Yasemin Taşkın, who works as a Rome-based reporter for Turkey's Sabah daily, launched an anti-racism campaign after her daughter was forced to write a passage claiming that Turkish people believe women only exist to get married and have babies.
There were other sentiments insulting to Turks, such as that “most adults from Turkey cannot read or write,” and “Ayşe's father, who works in a train station, says Turkish men do not do housework.”
Taşkın's daughter, Selin Ansaldo, who studies at the Swiss School in Rome, was shocked on Sept. 18, 2011, when, in German class, her teacher made the students write down the following sentences: “Most Turkish women exist to get married and give birth. It is unnecessary to educate them.”
The text, written in German, was dictated by Roger Schumacher, a German teacher of Swiss origin, to secondary school students in the third grade (the equivalent of the US seventh grade). Taşkın found out that the paragraph was taken from a textbook approved by Swiss education authorities. She and her daughter have launched a petition for the removal of racist remarks directed at Turks from the Swiss curriculum.
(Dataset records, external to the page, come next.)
(** * Risk-Analysis: the computational core of [risk_core.py]

    A shallow embedding of the three estimators ([_shannon_entropy],
    [_mutual_information_norm], [_hurst_exponent_rs]) and of the threshold
    classifier inside [detect_risk_factors].

    Conventions of the model.
    - A return series is a [list Q]: every finite binary64 number is a
      rational, and a series holding NaN or an infinity is outside the model
      (numpy's histogram refuses such a range).
    - Arithmetic is exact.  Histogram binning, means and variances are
      computed in [Q]; logarithms and square roots live in [R].  Rounding
      error of the binary64 operations is not modelled; the theorems on
      rescaled inputs are therefore stated for powers of two, which
      binary64 applies without rounding, and the bounds on the estimators
      are stated only where rounding cannot break them.
    - A Python float that may be NaN is a [pyfloat]: [NaN] or [Val r].
    - An exception is a value of [exn]; code that may raise returns a
      [result]. *)

From Stdlib Require Import PrimFloat.
From Stdlib Require Import String Bool ZArith QArith Qpower Qround Reals Qreals Lqa Lra Lia List.
Import ListNotations.

Set Warnings "-inexact-float".

(** ** Exceptions and the error monad *)

Inductive exn : Type :=
| ValueError (msg : string)
| TypeError (msg : string).

Inductive result (A : Type) : Type :=
| Ok (a : A)
| Raise (e : exn).
Arguments Ok {A} a.
Arguments Raise {A} e.

Definition bind {A B : Type} (m : result A) (k : A -> result B) : result B :=
  match m with
  | Ok a => k a
  | Raise e => Raise e
  end.

Notation "x <- m ;; k" := (bind m (fun x => k))
  (at level 61, m at next level, right associativity).

Definition raises {A : Type} (m : result A) : bool :=
  match m with
  | Ok _ => false
  | Raise _ => true
  end.

(** ** Python floats that may be NaN *)

Inductive pyfloat : Type :=
| NaN
| Val (r : R).

Definition Rltb (a b : R) : bool := if Rlt_dec a b then true else false.

(** ** The risk flag and the classifier

    The thresholds compare scores; the comparison is the one of the score
    type.  Two score types are used: binary64 floats ([PrimFloat.float],
    what CPython compares) and [pyfloat] (what the estimators of this model
    return). *)

Inductive RiskFlag : Type :=
| latent
| blocked_flow
| chaotic_memory
| structural_time_bomb.

Definition RiskFlag_eqb (a b : RiskFlag) : bool :=
  match a, b with
  | latent, latent => true
  | blocked_flow, blocked_flow => true
  | chaotic_memory, chaotic_memory => true
  | structural_time_bomb, structural_time_bomb => true
  | _, _ => false
  end.

Class Score (F : Type) : Type := {
  gt : F -> F -> bool;      (* Python [a > b] *)
  lt : F -> F -> bool;      (* Python [a < b] *)
  lit_0_5 : F;
  lit_0_9 : F;
  lit_0_05 : F
}.

#[export] Instance Score_float : Score float := {
  gt a b := PrimFloat.ltb b a;
  lt a b := PrimFloat.ltb a b;
  lit_0_5 := 0.5%float;
  lit_0_9 := 0.9%float;
  lit_0_05 := 0.05%float
}.

Definition pyfloat_lt (a b : pyfloat) : bool :=
  match a, b with
  | Val x, Val y => Rltb x y
  | _, _ => false
  end.

#[export] Instance Score_pyfloat : Score pyfloat := {
  gt a b := pyfloat_lt b a;
  lt a b := pyfloat_lt a b;
  lit_0_5 := Val (5 / 10);
  lit_0_9 := Val (9 / 10);
  lit_0_05 := Val (5 / 100)
}.

(** Lines 73-79 of [detect_risk_factors]. *)
Definition classify {F : Type} `{Score F} (H_ent mi_norm hurst : F) : RiskFlag :=
  let risk_flag := latent in
  if gt hurst lit_0_5 && gt H_ent lit_0_9 && lt mi_norm lit_0_05 then
    structural_time_bomb
  else if gt hurst lit_0_5 && gt H_ent lit_0_9 then
    chaotic_memory
  else if lt mi_norm lit_0_05 then
    blocked_flow
  else risk_flag.

(** The decision list of the specification: the label of the first rule
    whose condition holds, the default when none does. *)
Fixpoint first_match (rules : list (bool * RiskFlag)) (default : RiskFlag) : RiskFlag :=
  match rules with
  | [] => default
  | (c, l) :: rest => if c then l else first_match rest default
  end.

Definition spec_rules {F : Type} `{Score F} (entropy mutual_information hurst : F)
  : list (bool * RiskFlag) :=
  [ (gt hurst lit_0_5 && gt entropy lit_0_9 && lt mutual_information lit_0_05,
     structural_time_bomb);
    (gt hurst lit_0_5 && gt entropy lit_0_9, chaotic_memory);
    (lt mutual_information lit_0_05, blocked_flow) ].

(** ** numpy primitives on rational samples *)

Definition Qsum (l : list Q) : Q := fold_right Qplus (0%Q) l.

Definition Qlen (l : list Q) : Q := inject_Z (Z.of_nat (length l)).

(** [np.mean]; on the empty array numpy gives nan, which the source only
    ever subtracts from the elements of that same empty array. *)
Definition np_mean (l : list Q) : Q := (Qsum l / Qlen l)%Q.

Definition Qmin (a b : Q) : Q := if Qle_bool a b then a else b.
Definition Qmax (a b : Q) : Q := if Qle_bool a b then b else a.

Definition np_min (v : Q) (rest : list Q) : Q := fold_left Qmin rest v.
Definition np_max (v : Q) (rest : list Q) : Q := fold_left Qmax rest v.

(** Population variance, the square of [np.std]. *)
Definition variance (l : list Q) : Q :=
  let m := np_mean l in
  np_mean (map (fun v => (v - m) * (v - m))%Q l).

(** [np.std]: nan on the empty array. *)
Definition np_std (l : list Q) : pyfloat :=
  match l with
  | [] => NaN
  | _ => Val (sqrt (Q2R (variance l)))
  end.

(** [np.allclose(a, 0)] with the default tolerances:
    [|a - 0| <= atol + rtol * |0|], false when [a] is nan. *)
Definition atol : R := (1 / 10 ^ 8)%R.
Definition rtol : R := (1 / 10 ^ 5)%R.

Definition allclose_0 (a : pyfloat) : bool :=
  match a with
  | NaN => false
  | Val r => negb (Rltb (atol + rtol * Rabs 0) (Rabs (r - 0)))
  end.

(** [numpy.histogram]'s range: [(0, 1)] for an empty array, the observed
    [(min, max)] otherwise, widened by one half on each side when both
    coincide. *)
Definition outer_edges (a : list Q) : Q * Q :=
  match a with
  | [] => (0%Q, 1%Q)
  | v :: rest =>
      let first_edge := np_min v rest in
      let last_edge := np_max v rest in
      if Qeq_bool first_edge last_edge
      then ((first_edge - (1 # 2))%Q, (last_edge + (1 # 2))%Q)
      else (first_edge, last_edge)
  end.

(** The bin of a value among [n] equal-width bins of [[lo, hi]]: every bin
    is half-open on the right except the last, which holds [hi] too. *)
Definition bin_index (lo hi : Q) (n : Z) (v : Q) : Z :=
  let k := Qfloor ((v - lo) / (hi - lo) * inject_Z n)%Q in
  if (k =? n)%Z then (n - 1)%Z else k.

Definition zrange (n : Z) : list Z := map Z.of_nat (seq 0 (Z.to_nat n)).

Definition count_if {A : Type} (f : A -> bool) (l : list A) : nat :=
  length (filter f l).

Definition bins_must_be_positive : exn :=
  ValueError "`bins` must be positive, when an integer".

(** [counts, _ = np.histogram(a, bins=bins)] for an integer [bins]. *)
Definition histogram (a : list Q) (bins : Z) : result (list nat) :=
  if (bins <? 1)%Z then Raise bins_must_be_positive
  else
    let '(lo, hi) := outer_edges a in
    Ok (map (fun k => count_if (fun v => (bin_index lo hi bins v =? k)%Z) a)
            (zrange bins)).

(** [counts_xy, _, _ = np.histogram2d(x, y, bins=(bins, bins))]: row [i],
    column [j] counts the positions whose [x] falls in bin [i] and whose [y]
    falls in bin [j]. *)
Definition histogram2d (x y : list Q) (bins : Z) : result (list (list nat)) :=
  if negb (length x =? length y)%nat
  then Raise (ValueError "x and y must have the same length.")
  else if (bins <? 1)%Z then Raise bins_must_be_positive
  else
    let '(lox, hix) := outer_edges x in
    let '(loy, hiy) := outer_edges y in
    Ok (map (fun i =>
               map (fun j =>
                      count_if (fun xy => (bin_index lox hix bins (fst xy) =? i)%Z
                                          && (bin_index loy hiy bins (snd xy) =? j)%Z)
                               (combine x y))
                   (zrange bins))
            (zrange bins)).
(* ===== verification/Heap.v ===== *)
(** * The kernel heap (kernel/heap.c)

    The heap is a sequence of blocks, each framed by a [struct kh_header] and a
    [struct kh_tail]; both structures are 16 bytes with the same layout (a
    32-bit magic number, a 32-bit word, a 64-bit word), and with the 16-byte
    default alignment every block boundary is a multiple of 16. The memory of
    the heap is therefore modelled as a map from addresses to 16-byte cells;
    user data lives in the same cells. An access to an address with no cell is
    undefined behaviour ([None]). *)

From S2P Require Import Prelude CBits.

Module Heap.
Import CBits.

(** ** Data *)

Abbreviation KH_HEADER_MAGIC := 0x07242005.
Abbreviation KH_TAIL_MAGIC := 0xdeadc0de.
Abbreviation KH_DEFAULT_ALIGN := 16.
Abbreviation KH_MIN_BLOCK_SPLIT_SIZE := 32.
Abbreviation KH_FLAG_ALLOC := 1.
Abbreviation sizeof_header := 16.
Abbreviation sizeof_tail := 16.

(** A [struct kh_header] (magic, flags, size) or a [struct kh_tail] (magic,
    reserved, header). *)
Record cell := Cell { magic : Z; flags : Z; word : Z }.

Record heap := Heap {
  kh_mem : gmap Z cell;
  kh_base_addr : Z;
  kh_end_addr : Z;
  kh_lock : bool
}.

Definition load (a : Z) : M heap cell := fun s =>
  match kh_mem s !! a with Some c => Some (c, s) | None => None end.

Definition set_mem (m : gmap Z cell) (s : heap) : heap :=
  Heap m (kh_base_addr s) (kh_end_addr s) (kh_lock s).
Definition set_lock (b : bool) (s : heap) : heap :=
  Heap (kh_mem s) (kh_base_addr s) (kh_end_addr s) b.

Definition store (a : Z) (c : cell) : M heap unit := fun s =>
  match kh_mem s !! a with
  | Some _ => Some (tt, set_mem (<[a := c]> (kh_mem s)) s)
  | None => None
  end.

Definition store_size (a v : Z) : M heap unit :=
  c ← load a; store a (Cell (magic c) (flags c) v).
Definition store_flags (a v : Z) : M heap unit :=
  c ← load a; store a (Cell (magic c) v (word c)).
Abbreviation store_tail_header := store_size.

(** A spinlock that is taken by the only thread never becomes free. *)
Definition spinlock_acquire : M heap unit := fun s =>
  if kh_lock s then None else Some (tt, set_lock true s).
Definition spinlock_release : M heap unit := modify (set_lock false).
Definition memrchr (ptr c len : Z) : option Z :=
  let ch := u8 c in
  r ← loop fuel (fun '(s, len) =>
        if ALIGNED s 8 then Some (Break (s, len)) else
        if len =? 0 then Some (Ret 0) else
        b ← load8 m s;
        Some (if b =? ch then Ret s else Cont (s - 1, len - 1))) (ptr + len - 1, len);
  match r with
  | inr p => Some p
  | inl (s, len) =>
      '(s, len) ← (if 8 <=? len then
          '(a, len) ← fell <$> loop fuel (fun '(a, len) =>
            if len <? 8 then Some (Break (a, len)) else
            w ← load64 m a;
            Some (if truthy (LONG_CHAR w (char_mask ch)) then Break (a, len) else Cont (a - 8, len - 8)))
            (s - 8 + 1, len);
          Some (a + 8 - 1, len)
        else Some (s, len));
      r ← loop fuel (fun '(s, len) =>
            if len =? 0 then Some (Ret 0) else
            b ← load8 m s;
            Some (if b =? ch then Ret s else Cont (s - 1, len - 1))) (s, len);
      Some (match r with inl _ => 0 | inr p => p end)
  end.

(** ** memcmp.c, strcmp.c *)

Definition memcmp (a b len : Z) : option Z :=
  '(a, b, len) ← (if (8 <=? len) && ALIGNED_long a && ALIGNED_long b then
      fell <$> loop fuel (fun '(a, b, len) =>
        if len <? 8 then Some (Break (a, b, len)) else
        x ← load64 m a; y ← load64 m b;
        Some (if x =? y then Cont (a + 8, b + 8, len - 8) else Break (a, b, len))) (a, b, len)
    else Some (a, b, len));
  r ← loop fuel (fun '(a, b, len) =>
        if negb (0 <? len) then Some (Ret 0) else
        x ← load8 m a; y ← load8 m b;
        Some (if x <? y then Ret (-1) else if y <? x then Ret 1 else Cont (a + 1, b + 1, len - 1))) (a, b, len);
  Some (match r with inl _ => 0 | inr x => x end).

(** The comparison at the end of [strcmp] and [strncmp]. *)
Definition compare_at (a b : Z) : option Z :=
  x ← load8 m a; y ← load8 m b;
  Some (if y <? x then 1 else if x <? y then -1 else 0).

Definition strcmp (a b : Z) : option Z :=
  r ← (if ALIGNED_long a && ALIGNED_long b then
      loop fuel (fun '(a, b) =>
        x ← load64 m a; y ← load64 m b;
        Some (if negb (x =? y) then Break (a, b)
              else if truthy (LONG_NULL x) then Ret 0 else Cont (a + 8, b + 8))) (a, b)
    else Some (inl (a, b)));
  match r with
  | inr v => Some v
  | inl (a, b) =>
      r ← loop fuel (fun '(a, b) =>
            x ← load8 m a;
            if negb (truthy x) then Some (Break (a, b)) else
            y ← load8 m b;
            Some (if x =? y then Cont (a + 1, b + 1) else Break (a, b))) (a, b);
      compare_at (fell r).1 (fell r).2
  end.

Definition strncmp (a b len : Z) : option Z :=
  if len =? 0 then Some 0 else
  r ← (if ALIGNED_long a && ALIGNED_long b then
      loop fuel (fun '(a, b, len) =>
        if len <? 8 then Some (Break (a, b, len)) else
        x ← load64 m a; y ← load64 m b;
        if negb (x =? y) then Some (Break (a, b, len)) else
        let len := len - 8 in
        Some (if (len =? 0) || truthy (LONG_NULL x) then Ret 0 else Cont (a + 8, b + 8, len))) (a, b, len)
    else Some (inl (a, b, len)));
  match r with
  | inr v => Some v
  | inl (a, b, len) =>
      r ← loop fuel (fun '(a, b, len) =>
            if negb (0 <? len) then Some (Break (a, b, len)) else
            x ← load8 m a; y ← load8 m b;
            if negb (x =? y) then Some (Break (a, b, len - 1)) else
            let len := len - 1 in
            Some (if (len =? 0) || (x =? 0) then Ret 0 else Cont (a + 1, b + 1, len))) (a, b, len);
      match r with
      | inr v => Some v
      | inl (a, b, _) => compare_at a b
      end
  end.
(* ===== verification/Printf.v ===== *)
(** * Formatted output (util/printf.c)

    Module [Printf]: the conversion of numbers and strings, the interpretation
    of format strings and the functions built on them. Characters go through an
    output function, which writes to a buffer with a limit or to a terminal; the
    model has it as an argument with its own state. The theorems compare the
    code with a formatter that returns the text as a list, and that formatter
    with the conversions of the C standard. *)

From Stdlib Require Ascii String.
From S2P Require Import Prelude CBits Hash HashMap CString.
Import String.StringSyntax.
Delimit Scope string_scope with string.

Module Printf.
Import CString.

Definition INTEGER_BUFFER_SIZE : Z := 32.

Definition PRINTF_FLAG_PAD_ZERO : Z := Z.shiftl 1 0.
Definition PRINTF_FLAG_LEFT : Z := Z.shiftl 1 1.
Definition PRINTF_FLAG_PLUS : Z := Z.shiftl 1 2.
Definition PRINTF_FLAG_SPACE : Z := Z.shiftl 1 3.
Definition PRINTF_FLAG_SPECIAL : Z := Z.shiftl 1 4.
Definition PRINTF_FLAG_UPCASE : Z := Z.shiftl 1 5.
Definition PRINTF_FLAG_CHAR : Z := Z.shiftl 1 6.
Definition PRINTF_FLAG_SHORT : Z := Z.shiftl 1 7.
Definition PRINTF_FLAG_LONG : Z := Z.shiftl 1 8.
Definition PRINTF_FLAG_PREC : Z := Z.shiftl 1 9.

(** [flags & f] as a condition. *)
Definition has (flags f : Z) : bool := truthy (Z.land flags f).

(** ** Integer buffers: the array and the number of characters in it *)

Abbreviation numbuf := (list Z * Z)%type.

(** [input[len++] = c] *)
Definition put (b : numbuf) (c : Z) : option numbuf :=
  input ← (b.1).[b.2 <- c]; Some (input, b.2 + 1).

(** [while (len < bound && len < INTEGER_BUFFER_SIZE) input[len++] = '0'] *)
Fixpoint put_zeros (fuel : nat) (b : numbuf) (bound : Z) : option numbuf :=
  if (b.2 <? bound) && (b.2 <? INTEGER_BUFFER_SIZE) then
    match fuel with
    | O => None
    | S fuel => b ← put b 48; put_zeros fuel b bound
    end
  else Some b.
(* ===== verification/Tty.v ===== *)
(** * Terminals (drivers/tty.c, ttydev.c, ioctl.c, vgatext.c, ps2kbd.c)

    Module [Tty]: the line discipline of a terminal with its input buffer, the
    cursor and the output of characters, the text screen that shows them, the
    keyboard that feeds them, and reading, writing and controlling the terminal
    as a device. The functions of the output backend are an interface that the
    text screen implements. *)

From S2P Require Import Prelude CBits Hash HashMap CString.

Module Tty.
Import CBits CString.

Abbreviation TTY_INPUT_BUFFER_SIZE := 1024.
Abbreviation TTY_FLAG_LITERAL_INPUT := 1.
Abbreviation TTY_FLAG_FLUSH := 2.
Abbreviation TTY_FLAG_EXCL := 4.
Abbreviation EOF := (-1).

(** Indices of [c_cc] and bits of the flags (include/pml/termios.h). *)
Abbreviation VINTR := 0.
Abbreviation VQUIT := 1.
Abbreviation VERASE := 2.
Abbreviation VKILL := 3.
Abbreviation VEOF := 4.
Abbreviation VTIME := 5.
Abbreviation VMIN := 6.
Abbreviation VSUSP := 9.
Abbreviation VEOL := 10.
Abbreviation VREPRINT := 11.
Abbreviation VWERASE := 13.
Abbreviation VLNEXT := 14.
Abbreviation VEOL2 := 15.
Abbreviation IMAXBEL := 0x2000.
Abbreviation ISIG := 1.
Abbreviation ICANON := 2.
Abbreviation ECHO := 8.
Abbreviation ECHOE := 16.
Abbreviation ECHOK := 32.
Abbreviation ECHONL := 64.
Abbreviation ECHOCTL := 128.
Abbreviation ECHOKE := 512.
Abbreviation TOSTOP := 0x2000.
Abbreviation IEXTEN := 0x8000.
Abbreviation SIGINT := 2.
Abbreviation SIGQUIT := 3.
Abbreviation SIGTSTP := 20.
Abbreviation SIGTTOU := 22.
Abbreviation SIGWINCH := 28.

(** [struct termios]: [c_cc] is an array of NCCS bytes, used at constant
    indices. *)
Record termios := mk_termios { c_iflag : Z; c_oflag : Z; c_cflag : Z; c_lflag : Z; c_cc : Z -> Z }.

(** [struct tty], with the input buffer in place. *)
Record tty := mk_tty {
  color : Z; width : Z; height : Z; x : Z; y : Z; screen : list Z;
  flags : Z; pgid : Z; sid : Z;
  buffer : list Z; start : Z; endp : Z;
  tios : termios
}.

Definition set_xy (t : tty) (a b : Z) : tty :=
  mk_tty (color t) (width t) (height t) a b (screen t) (flags t) (pgid t) (sid t) (buffer t) (start t) (endp t) (tios t).
Definition set_screen (t : tty) (l : list Z) : tty :=
  mk_tty (color t) (width t) (height t) (x t) (y t) l (flags t) (pgid t) (sid t) (buffer t) (start t) (endp t) (tios t).
Definition set_flags (t : tty) (f : Z) : tty :=
  mk_tty (color t) (width t) (height t) (x t) (y t) (screen t) f (pgid t) (sid t) (buffer t) (start t) (endp t) (tios t).
Definition set_input (t : tty) (b : list Z) (s e : Z) : tty :=
  mk_tty (color t) (width t) (height t) (x t) (y t) (screen t) (flags t) (pgid t) (sid t) b s e (tios t).
Definition set_termios (t : tty) (tp : termios) : tty :=
  mk_tty (color t) (width t) (height t) (x t) (y t) (screen t) (flags t) (pgid t) (sid t) (buffer t) (start t) (endp t) tp.
Definition set_size (t : tty) (w h : Z) : tty :=
  mk_tty (color t) w h (x t) (y t) (screen t) (flags t) (pgid t) (sid t) (buffer t) (start t) (endp t) (tios t).
Definition set_pgid (t : tty) (g : Z) : tty :=
  mk_tty (color t) (width t) (height t) (x t) (y t) (screen t) (flags t) g (sid t) (buffer t) (start t) (endp t) (tios t).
Taşkın also shared the paragraph with other parents. Many Italian and Swiss parents have also found the text offensive on the grounds it imposes racist and xenophobic ideas and sent a letter of protest to the school's management condemning racism.
Edwin Züger, the principal, said the teacher did not dictate the text intending harm and admitted that the paragraph the students had to write down was from a textbook used in the Swiss curriculum. He also defended the book for doing a good job of analyzing themes such as integration and migration.
The Turkish Embassy in Rome expressed strong condemnation of the text in a diplomatic note sent to the Embassy of Switzerland. The note was also sent to Switzerland's Federal Department of Foreign Affairs and to the Turkish Embassy in Bern.